Le délai médian avant la réadmission ou le décès est de 4,3 mois (IQR : 1,3- 13,8 mois) pour le groupe associant VNI et O2 à domicile face à 1,4 mois (IQR : 0,5-3,9 mois) pour le groupe O2 seule. Le Hazard Ratio (HR) ajusté, à 12 mois, est donc de 0,49 (intervalle de confiance à 95 % [IC] : 0,34-0,77 ; p = 0,02). A 12 mois, le risque de réadmission ou de décès se situe à 63,4 % pour le groupe O2 + VNI vs 80,4 % sous simple O2, soit une réduction absolue de 17,0 % (IC : 0,1-34 %). Des analyses per protocole et de sensibilité confirment ces premiers résultats. Une analyse post hoc des réadmissions précoces, dans les 28 jours, donne un HR ajusté à 0,26 (IC : 0,11-0,61 ; p = 0,02). A 12 mois toutefois, la mortalité globale ne diffère pas significativement entre les 2 bras : 16 patients (28 %) dans le groupe VNI + O2 vs 19 (32% ) dans le groupe O2, soit un HR ajusté à 0,67 (IC : 0,34- 1,30 ; p= 0,23). Par contre, on note une moindre fréquence de nouvelles poussées de BPCO, de l’ordre de 3,8/ an (IQR : 1,7- 6,0) vs 5,1/an (IQR : 1,0- 9,2), soit un HR ajusté à 0,66 (IC : 0,46- 0,95 ; p = 0,05). On constate enfin un bénéfice, certes modeste mais réel, de la qualité de vie chez les patients sous ventilation nocturne.

Cet essai clinique randomisé démontre donc qu’il y a une amélioration dans le délai de réadmission et de décès chez des patients en hypercapnie persistante après poussée aiguë de BPCO ayant menacé leur pronostic vital quand une VNI nocturne à domicile est associée à l’oxygénothérapie. Ces résultats tendent à s’opposer à ceux de l’essai RESCUE qui avait enrôlé des patients moins hypercapniques et, possiblement, de meilleur pronostic. Ils sont en faveur du recours à la VNI à domicile chez les malades dont l’hypercapnie persiste dans les 2 à 4 semaines suivant l’épisode d’insuffisance respiratoire aigüe avec acidose respiratoire décompensée ayant nécessité une ventilation en milieu hospitalier. Plusieurs hypothèses physiopathologiques sont susceptibles de rendre compte de cette amélioration. La VNI pourrait interférer avec la réponse ventilatoire à l’hypercapnie, notamment durant les phases d’exacerbation de BPCO. Elle pourrait également contribuer à remodeler les voies respiratoires et à améliorer l’adéquation ventilation/perfusion, voire jouer sur la sécrétion d’IL2 et de TNF qui, dans des modèles animaux, a été montrée perturbée par l’hypercapnie. Ce travail doit, de l’aveu de ses auteurs, être accompagné de quelques réserves. La pratique du double aveugle a été impossible. De plus, cet essai s’est voulu pragmatique et a laissé la possibilité, en cours de protocole, d’adjoindre la VNI à l’O2 chez certains patients. En dernier lieu, nombre de résultats secondaires n’ont été qu’exploratoires et non corrigés.

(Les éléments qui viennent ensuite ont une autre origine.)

Lemma ex_distinct p q : p ∈ ex_media -> q ∈ ex_media -> seq_of p = seq_of q -> p = q.
Proof.
  intros (n & Hn & ->)%ex_media_in (n' & Hn' & ->)%ex_media_in.
  change (u16 (100 + n) = u16 (100 + n') -> ex_packet n = ex_packet n').
  rewrite !u16_id by (unfold is_u16; lia). intros E. by replace n with n' by lia.
Qed.

Lemma ex_rx_ok n : 0 <= n < 3 -> rx_ok (fun p => p ∈ ex_media) (ex_rx n).
Proof.
  intros Hn. exists (ex_packet n). split; [|split; [|split; [done|split; [by destruct n|done]]]].
  - change (ex_packet n ∈ [ex_packet 0; ex_packet 1; ex_packet 2]). rewrite !elem_of_cons.
    assert (n = 0 \/ n = 1 \/ n = 2) as [-> |[-> | ->]] by lia; auto.
  - change (100 + n = u16 (100 + n)). by rewrite u16_id by (unfold is_u16; lia).
Qed.

(** ** The property *)

(** C17: As long as the numbers of all packets that were ever sent are distinct and lie
    within half of the range of numbers, from some [base] on ([in_window]), the following
    holds whatever a user does with a decoder - hand it packets that arrived, in any order
    and number of calls, take packets out of the list, reset it.  The list holds only
    packets that were sent, under their numbers, in order and without repetitions; the
    lists keep their limits; and the next call of DecodeFEC returns, with at least two
    packets missing from every packet of error correction that it keeps.  Outside such a
    window its search for a number can pass the end of the list ([received_fec_overruns]). *)
Theorem decoder_sessions base (W : Packet -> Prop) recovered self :
  (forall p, W p -> in_window base (seq_of p)) ->
  (forall p q, W p -> W q -> seq_of p = seq_of q -> p = q) ->
  rtc (decoder_step W) new_decoder (recovered, self) ->
  (forall r, r ∈ recovered -> exists p, W p /\ rec_seq_num r = seq_of p /\ same_packet (rec_pkt r) p)
  /\ ranked base rec_seq_num recovered
  /\ within_limits recovered (fec_packet_list_ self)
  /\ forall rxs, Forall (rx_ok W) rxs -> rxs <> [] ->
     exists recovered' self', run_flow (DecodeFEC rxs recovered self) = Some (recovered', self')
       /\ forall f, f ∈ fec_packet_list_ self' -> 2 <= NumCoveredPacketsMissing f.
Proof.
  intros Hw Hi H. destruct (decoder_reachable_inv base W Hw Hi _ H) as [Hinv Hlim]. cbn [fst snd] in *.
  split; [apply Forall_forall, Hinv|]. split; [apply Hinv|]. split; [done|]. intros rxs Hrx Hne.
  destruct (DecodeFEC_inv base W Hw Hi rxs recovered self Hrx (fun _ => Hne) Hinv Hlim) as ([r' s'] & E & _ & _ & Hs).
  exists r', s'. rewrite E. split; [done|]. by apply Forall_forall.
Qed.

(** After a call with two of the packets. *)
Lemma decoder_sessions_witness :
  exists recovered self,
    run_flow (DecodeFEC [ex_rx 2; ex_rx 0] [] (mkDecoder [] false)) = Some (recovered, self) /\
    (forall r, r ∈ recovered -> exists p, p ∈ ex_media /\ rec_seq_num r = seq_of p /\ same_packet (rec_pkt r) p)
    /\ ranked 100 rec_seq_num recovered
    /\ within_limits recovered (fec_packet_list_ self)
    /\ exists recovered' self', run_flow (DecodeFEC [ex_rx 1] recovered self) = Some (recovered', self')
       /\ forall f, f ∈ fec_packet_list_ self' -> 2 <= NumCoveredPacketsMissing f.
Proof.
  assert (Hrx : Forall (rx_ok (fun p => p ∈ ex_media)) [ex_rx 2; ex_rx 0])
    by (repeat apply Forall_cons_2; [apply ex_rx_ok; lia..|constructor]).
  destruct (decoder_sessions 100 (fun p => p ∈ ex_media) [] (mkDecoder [] false) ex_window ex_distinct (rtc_refl _ _))
    as (_ & _ & _ & H0). destruct (H0 _ Hrx) as (r & s & E & _); [done|].
  exists r, s. split; [done|].
  destruct (decoder_sessions 100 (fun p => p ∈ ex_media) r s ex_window ex_distinct) as (H1 & H2 & H3 & H4).
  { apply rtc_once. by eapply step_decode. }
  split; [done|]. split; [done|]. split; [done|]. apply H4; [|done]. apply Forall_cons_2; [apply ex_rx_ok; lia|constructor].
Defined.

En conclusion, chez les patients présentant une hypercapnie persistante après décompensation aiguë de BPCO, la mise en place d’une VNI nocturne, couplée à l’oxygénothérapie à domicile, permet d’augmenter le délai avant réadmission ou décès dans les 12 premiers mois.

Dr Pierre Margent

Référence
Murphy P et coll. : Effect of Home Non invasive Ventilation with Oxygen Therapy vs Oxygen Therapy alone on Hospital Readmission or Death after COPD Exacerbation . JAMA, 2017 ; 317: 2177-2186. doi: 10.1001/jama.2017.4451.